[Saved entries]
= = = = = = =
Fixpoint exclude_loop (r : t) (sorted : list t) (next_start : Z) (ranges : list t)
    : res (list t) :=
  match sorted with
  | [] => Ok (if next_start <? _end r then ranges ++ [plain next_start (_end r)] else ranges)
  | e :: sorted =>
      assert! (negb (interleaved e));
      i ← intersects r e;
      if negb i then exclude_loop r sorted next_start ranges
      else if _start e <=? next_start then
        if _end e <? _end r then
          exclude_loop r sorted (if next_start <? _end e then _end e else next_start) ranges
        else Ok ranges
      else
        let ranges := ranges ++ [plain next_start (_start e)] in
        if _end e <? _end r then exclude_loop r sorted (_end e) ranges
        else Ok ranges
  end.

Definition exclude (r : t) (exclude_ranges : list t) : res (list t) :=
  assert! (negb (interleaved r));
  exclude_loop r (sort exclude_ranges) (_start r) [].

(** The file-level [exclude] on a list of ranges. *)
Fixpoint exclude_each (base to_exclude : list t) : res (list t) :=
  match base with
  | [] => Ok []
  | r :: base =>
      l ← exclude r to_exclude;
      l' ← exclude_each base to_exclude;
      Ok (l ++ l')
  end.

Definition exclude_list (base to_exclude : list t) : res (list t) :=
  exclude_each base (sort to_exclude).

(** [operator&]. *)
Definition intersection (r r' : t) : res t :=
  panic_unless! (negb (interleaved r || interleaved r'));
  let start := Z.max (_start r) (_start r') in
  let end_ := Z.min (_end r) (_end r') in
  Ok (if end_ <=? start then plain 0 0 else plain start end_).

Definition RangeEx (start end_ : Z) : t := plain start end_.
Definition RangeIn (start end_ : Z) : t := plain start (u64 (end_ + 1)).
Definition RangeSize (start size : Z) : t := plain start (u64 (start + size)).

(** The merging constructor [AddrRange(std::vector<AddrRange>)]. *)
Fixpoint merge_check (r : t) (m : Z) (l : list t) : res unit :=
  match l with
  | [] => Ok tt
  | x :: l =>
      fatal_unless! (mergesWith r x);
      fatal_unless! (intlvMatch x =? m);
      merge_check r (u8 (m + 1)) l
  end.

Definition merge (l : list t) : res t :=
  match l with
  | [] => Ok invalid
  | r :: _ =>
      if (1 <? Z.of_nat (length l)) then
        fatal_unless! (Z.of_nat (length l) =? Z.shiftl 1 (nmasks r));
        _ ← merge_check r 0 l;
        Ok (mk (_start r) (_end r) [] 0)
      else Ok r
  end.

(** ** The selector *)

Lemma popCount_mod2_range x : 0 <= popCount x mod 2 < 2.
Proof. apply Z.mod_pos_bound. lia. Qed.

Lemma shiftl_bit01 b i j :
  0 <= b < 2 → 0 <= i → 0 <= j →
  Z.testbit (Z.shiftl b i) j = bool_decide (i = j) && (b =? 1).
Proof.
  intros Hb Hi Hj. rewrite Z.shiftl_spec by done.
  assert (b = 0 ∨ b = 1) as [->| ->] by lia.
  - rewrite Z.bits_0, andb_false_r. done.
  - case_bool_decide; simpl.
    + subst. by rewrite Z.sub_diag.
    + destruct (decide (i <= j)); [|by rewrite Z.testbit_neg_r by lia].
      rewrite (testbit_high 1 1) by lia. done.
Qed.

Lemma sel_from_nonneg i ms a : 0 <= i → 0 <= sel_from i ms a.
Proof.
  revert i. induction ms as [|m ms IH]; intros i Hi; simpl; [done|].
  apply Z.lor_nonneg. split; [|apply IH; lia].
  apply Z.shiftl_nonneg. pose proof (popCount_mod2_range (Z.land a m)). lia.
Qed.

(** Bit [j] of the selector is the parity of the address bits picked by mask
    [j - i]. *)
Lemma sel_from_bits i ms a j :
  0 <= i → 0 <= j →
  Z.testbit (sel_from i ms a) j =
    if decide (i <= j) then
      match ms !! Z.to_nat (j - i) with
      | Some m => popCount (Z.land a m) mod 2 =? 1
      | None => false
      end
    else false.
Proof.
  revert i. induction ms as [|m ms IH]; intros i Hi Hj; simpl.
  { rewrite Z.bits_0. by case_decide. }
  rewrite Z.lor_spec, shiftl_bit01, IH by (apply popCount_mod2_range || lia).
  destruct (decide (i = j)) as [->|Hne].
  - rewrite bool_decide_eq_true_2, (decide_False (P:=j + 1 <= j)), (decide_True (P:=j <= j)) by lia.
    rewrite Z.sub_diag. simpl. apply orb_false_r.
  - rewrite bool_decide_eq_false_2 by done. simpl.
    destruct (decide (i <= j)).
    + rewrite (decide_True (P:=i + 1 <= j)) by lia.
      replace (Z.to_nat (j - i)) with (S (Z.to_nat (j - (i + 1)))) by lia. done.
    + by rewrite decide_False by lia.
Qed.

Lemma sel_range r a : 0 <= sel r a < 2 ^ nmasks r.
Proof.
  assert (0 <= sel r a) by (apply sel_from_nonneg; lia). split; [done|].
  apply lt_pow2_bits; [unfold nmasks; lia|done|]. intros j Hj. unfold sel, nmasks in *.
  rewrite sel_from_bits by lia. case_decide; [|done].
  rewrite lookup_ge_None_2; [done|]. lia.
Qed.

Lemma contains_iff r a :
  contains r a = true ↔ _start r <= a < _end r ∧ sel r a = intlvMatch r.
Proof.
  unfold contains. destruct (Z.leb_spec (_start r) a), (Z.ltb_spec a (_end r)); simpl;
    rewrite ?Z.eqb_eq; naive_solver lia.
Qed.

Lemma contains_plain s e a : contains (plain s e) a = true ↔ s <= a < e.
Proof. rewrite contains_iff. simpl. naive_solver. Qed.

(** Not interleaved and match value 0 ([plain] ranges and merged ranges). *)
Definition contiguous (r : t) : Prop := masks r = [] ∧ intlvMatch r = 0.

Lemma contiguous_interleaved r : contiguous r → interleaved r = false.
Proof. intros [H _]. unfold interleaved. by rewrite H. Qed.

Lemma contains_contiguous r a :
  contiguous r → contains r a = true ↔ _start r <= a < _end r.
Proof. intros [H1 H2]. rewrite contains_iff. unfold sel. rewrite H1, H2. simpl. naive_solver. Qed.

(** ** Removing and restoring the interleaving bits *)

(** [x] and [y] have the same bits outside the positions [l]. *)
Definition agree_off (l : list Z) (x y : Z) : Prop :=
  ∀ j, 0 <= j → j ∉ l → Z.testbit x j = Z.testbit y j.

(** [y] is [x] with the bit at position [p] deleted. *)
Definition deleted (p x y : Z) : Prop :=
  ∀ j, 0 <= j → Z.testbit y j = Z.testbit x (if decide (j < p) then j else j + 1).

(** One iteration of [removeIntlvBits] at position [p = intlv_bit - i]. *)
Definition del_bit (p a : Z) : Z :=
  if decide (p = 0) then Z.shiftr a 1 else insertBits (Z.shiftr a 1) (p - 1) 0 a.

Lemma del_bit_range p a : is_u64 a → 0 <= p < 64 → is_u64 (del_bit p a).
Proof.
  intros Ha Hp. unfold del_bit. case_decide; [by apply shiftr_range|].
  apply insertBits_range; [by apply shiftr_range|lia..].
Qed.

Lemma del_bit_deleted p a : is_u64 a → 0 <= p < 64 → deleted p a (del_bit p a).
Proof.
  intros Ha Hp j Hj. unfold del_bit. case_decide as Hp0.
  - rewrite Z.shiftr_spec by done. by rewrite decide_False by lia.
  - rewrite insertBits_bits by (try apply shiftr_range; done || lia).
    case_bool_decide; [rewrite decide_True by lia; f_equal; lia|].
    rewrite decide_False, Z.shiftr_spec by lia. done.
Qed.

(** The loop body is [del_bit], also when the bit to drop has reached
    position 0: the unsigned [intlv_bit - i - 1] then wraps to an empty mask. *)
Lemma remove_step i b a :
  is_u64 a → 0 <= i <= b → b < 64 →
  (if 0 <? b then insertBits (Z.shiftr a 1) (u32 (b - i - 1)) 0 a else Z.shiftr a 1)
  = del_bit (b - i) a.
Proof.
  intros Ha Hi Hb. unfold del_bit. destruct (Z.ltb_spec 0 b).
  - case_decide as Hd.
    + replace (b - i - 1) with (-1) by lia. unfold insertBits.
      change (mask2 (u32 (-1)) 0) with 0. rewrite Z.land_0_r, Z.lor_0_r.
      apply Z.bits_inj'; intros j Hj.
      rewrite Z.land_spec, not64_bits, Z.bits_0, andb_true_r by auto with width.
      case_bool_decide; [apply andb_true_r|]. rewrite andb_false_r.
      pose proof (shiftr_range a 1 Ha ltac:(lia)). symmetry.
      apply (testbit_high _ 64); unfold is_u64 in *; lia.
    + unfold u32. by rewrite Z.mod_small by lia.
  - rewrite decide_True by lia. done.
Qed.

Lemma remove_loop_cons i b ls a :
  is_u64 a → 0 <= i <= b → b < 64 →
  remove_loop i (b :: ls) a = remove_loop (i + 1) ls (del_bit (b - i) a).
Proof. intros. cbn [remove_loop]. by rewrite remove_step. Qed.

(** Deleting a lower bit [p] and then a higher one is the same as deleting
    the higher one first. *)
Lemma del_bit_comm p q a :
  is_u64 a → 0 <= p < q → q < 64 →
  del_bit (q - 1) (del_bit p a) = del_bit p (del_bit q a).
Proof.
  intros Ha Hp Hq. apply Z.bits_inj'; intros j Hj.
  rewrite !del_bit_deleted by (try apply del_bit_range; done || lia || (case_decide; lia)).
  f_equal. repeat case_decide; lia.
Qed.

Lemma remove_loop_range i ls a :
  is_u64 a → 0 <= i → StronglySorted Z.lt ls → Forall (λ b, i <= b < 64) ls →
  is_u64 (remove_loop i ls a).
Proof.
  revert i a. induction ls as [|b ls IH]; intros i a Ha Hi Hs Hf; [done|].
  apply StronglySorted_inv in Hs as [Hs Hlt]. inversion_clear Hf.
  rewrite remove_loop_cons by lia || done.
  apply IH; [apply del_bit_range; lia || done|lia|done|].
  eapply Forall_impl2; [exact Hlt|eassumption|]. simpl. lia.
Qed.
= = = = = = =
**Your assignment**
Return only the lines running from the line with "del_bit (q - 1)" to the last line of the records, both included, exactly as written.

**Solution for this problem**
  del_bit (q - 1) (del_bit p a) = del_bit p (del_bit q a).
Proof.
  intros Ha Hp Hq. apply Z.bits_inj'; intros j Hj.
  rewrite !del_bit_deleted by (try apply del_bit_range; done || lia || (case_decide; lia)).
  f_equal. repeat case_decide; lia.
Qed.

Lemma remove_loop_range i ls a :
  is_u64 a → 0 <= i → StronglySorted Z.lt ls → Forall (λ b, i <= b < 64) ls →
  is_u64 (remove_loop i ls a).
Proof.
  revert i a. induction ls as [|b ls IH]; intros i a Ha Hi Hs Hf; [done|].
  apply StronglySorted_inv in Hs as [Hs Hlt]. inversion_clear Hf.
  rewrite remove_loop_cons by lia || done.
  apply IH; [apply del_bit_range; lia || done|lia|done|].
  eapply Forall_impl2; [exact Hlt|eassumption|]. simpl. lia.
Qed.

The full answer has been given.